**Problem statement:**
Return the lines from the start of the data through the line with "- apply position_Some". Include both of those lines and no others.

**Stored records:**

Lemma column_index_lookup t i c :
  NoDup (col_name <$> td_columns t) -> td_columns t !! i = Some c ->
  column_index t (col_name c) = Some i.
Proof.
  intros Hnd Hi. unfold column_index.
  destruct (position _ _) as [j|] eqn:E.
  - apply position_Some in E as (d & Hd & Hp & _). apply bool_decide_eq_true in Hp. f_equal.
    eapply (NoDup_lookup (col_name <$> td_columns t)); [done| |].
    + rewrite list_lookup_fmap, Hd. cbn. by rewrite Hp.
    + by rewrite list_lookup_fmap, Hi.
  - apply position_None in E. rewrite Forall_lookup in E. specialize (E _ _ Hi).
    by rewrite bool_decide_eq_true_2 in E.
Qed.

Lemma column_index_total t name :
  name ∈ col_name <$> td_columns t -> is_Some (column_index t name).
Proof.
  intros Hn. unfold column_index. destruct (position _ _) eqn:E; [done|].
  apply position_None in E. apply list_elem_of_fmap in Hn as (c & -> & Hc).
  rewrite Forall_forall in E. specialize (E c). rewrite bool_decide_eq_true_2 in E by done.
  by discriminate E.
Qed.

Lemma from_data_type_fuel_enough n name d :
  from_data_type_fuel (2 + n) name d = from_data_type name d.
Proof.
  assert (H0 : forall x, from_data_type_fuel (1 + n) x [] = from_data_type_fuel 1 x [])
    by (intros []; reflexivity).
  change (from_data_type name d) with (from_data_type_fuel 2 name d).
  change (2 + n) with (S (1 + n)).
  cbn [from_data_type_fuel]. destruct name; try done.
  all: change (from_data_type_fuel (1 + n)) with (from_data_type_fuel (S n)) in H0.
  all: destruct d as [|d0 [|d1 [|d2 d]]]; try reflexivity.
  all: rewrite ?H0; try reflexivity.
  all: destruct d0; try reflexivity; cbn; rewrite ?H0; try reflexivity.
Qed.

Lemma from_data_type_scalar d t : from_data_type_fuel 1 d [] = Some t -> scalar t = true.
Proof. by destruct d; intros [= <-]. Qed.

Lemma from_data_type_flat name d t : from_data_type name d = Some t -> flat t = true.
Proof.
  assert (He : forall (o : option DataTypeName) e,
    (o ≫= fun d0 => from_data_type_fuel 1 d0 []) = Some e -> scalar e = true).
  { intros [d0|] e; [apply from_data_type_scalar|done]. }
  unfold from_data_type. cbn [from_data_type_fuel].
  destruct name; try (by intros [= <-]); try done.
  all: try (intros (e & He' & ->)%fmap_Some; cbn; eauto; done).
  - intros (k & Hk & (v & Hv & [= <-])%bind_Some)%bind_Some. cbn.
    by rewrite (He _ _ Hk), (He _ _ Hv).
  - intros (i & Hi & H)%bind_Some. destruct i; try (by injection H as <-); try done.
    all: try (apply fmap_Some in H as (e & He' & ->); cbn; eauto; done).
    apply bind_Some in H as (k & Hk & (v & Hv & [= <-])%bind_Some). cbn.
    by rewrite (He _ _ Hk), (He _ _ Hv).
Qed.

Lemma scalar_of_id_wire t : scalar t = true -> scalar_of_id (wire_id t) = Some t.
Proof. by destruct t. Qed.

Lemma read_option_scalar f t rest :
  scalar t = true -> read_option (S f) (be 2 (wire_id t) ++ rest) = Some (t, rest).
Proof. by destruct t. Qed.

**Exercise result:**
Lemma column_index_lookup t i c :
  NoDup (col_name <$> td_columns t) -> td_columns t !! i = Some c ->
  column_index t (col_name c) = Some i.
Proof.
  intros Hnd Hi. unfold column_index.
  destruct (position _ _) as [j|] eqn:E.
  - apply position_Some in E as (d & Hd & Hp & _). apply bool_decide_eq_true in Hp. f_equal.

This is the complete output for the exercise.